Try it →
Examine each line of the data, and copy the ones containing "exact".

[Opening Exercise material section]

Lemma get_openai_score_with_voting_never_raises requirement cv_text s :
  exists v s', get_openai_score_with_voting requirement cv_text s = (Ok v, s').
Proof.
  destruct (completes_get_openai_score_with_voting requirement cv_text s) as [v [s' [H _]]].
  eauto.
Qed.

(** The voting function's answer for a model whose request raises or whose
    reply holds no digit is the fallback of the requirement's type. *)
Lemma ask_model_fallback requirement cv_text results model s :
  score_cache s !! get_cache_key requirement cv_text model = None ->
  match oracle s (oracle_calls s) model voting_system (voting_prompt requirement cv_text) with
  | ClientError _ => True
  | Content content => search_digits (strip content) = None
  end ->
  ask_model requirement cv_text results model s
  = (Ok (results ++ [fallback requirement]), asked s).
Proof.
  intros Hmiss Hfail. unfold ask_model. unfold bind at 1. unfold get.
  rewrite Hmiss. unfold try_except, bind at 1, chat_completions_create.
  fold (asked s).
  destruct (oracle s _ _ _ _) as [content | msg]; [| reflexivity].
  rewrite Hfail. reflexivity.
Qed.

Lemma get_openai_score_with_voting_hit requirement cv_text s cached :
  score_cache s !! get_cache_key requirement cv_text "voting" = Some cached ->
  get_openai_score_with_voting requirement cv_text s = (Ok cached, s).
Proof.
  intros Hhit. unfold get_openai_score_with_voting. unfold bind at 1. unfold get.
  rewrite Hhit. reflexivity.
Qed.

(** X1. The voting function stores its reduced value whatever the answers were:
    a second call returns the same value from the same session. *)
Lemma get_openai_score_with_voting_twice requirement cv_text s :
  exists v s1,
    get_openai_score_with_voting requirement cv_text s = (Ok v, s1) /\
    get_openai_score_with_voting requirement cv_text s1 = (Ok v, s1).
Proof.
  assert (Hfirst : exists v s1,
             get_openai_score_with_voting requirement cv_text s = (Ok v, s1) /\
             score_cache s1 !! get_cache_key requirement cv_text "voting" = Some v).
  { unfold get_openai_score_with_voting. unfold bind at 1. unfold get.
    destruct (score_cache s !! get_cache_key requirement cv_text "voting")
      as [cached |] eqn:Ehit.
    { exists cached, s. split; [reflexivity | exact Ehit]. }
    unfold models. simpl for_each.
    destruct (ask_model_appends requirement cv_text [] "gpt-4o" s) as [v1 [s1 [H1 _]]].
    destruct (ask_model_appends requirement cv_text ([] ++ [v1]) "gpt-4o-mini" s1)
      as [v2 [s2 [H2 _]]].
    destruct (ask_model_appends requirement cv_text (([] ++ [v1]) ++ [v2])
                "gpt-4o-2024-11-20" s2) as [v3 [s3 [H3 _]]].
    destruct (reduce_votes_ok requirement ((([] ++ [v1]) ++ [v2]) ++ [v3])) as [m Hm];
      [discriminate |].
    exists m. eexists. split.
    - unfold bind. rewrite H1, H2, H3. unfold ret, lift. rewrite Hm.
      unfold cache_put, modify. reflexivity.
    - simpl score_cache. apply lookup_insert_eq. }
  destruct Hfirst as [v [s1 [Hrun Hstored]]].
  exists v, s1. split; [exact Hrun |].
  now apply get_openai_score_with_voting_hit.
Qed.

[Closing Exercise material section]

Written response →
    { exists cached, s. split; [reflexivity | exact Ehit]. }
  exists v, s1. split; [exact Hrun |].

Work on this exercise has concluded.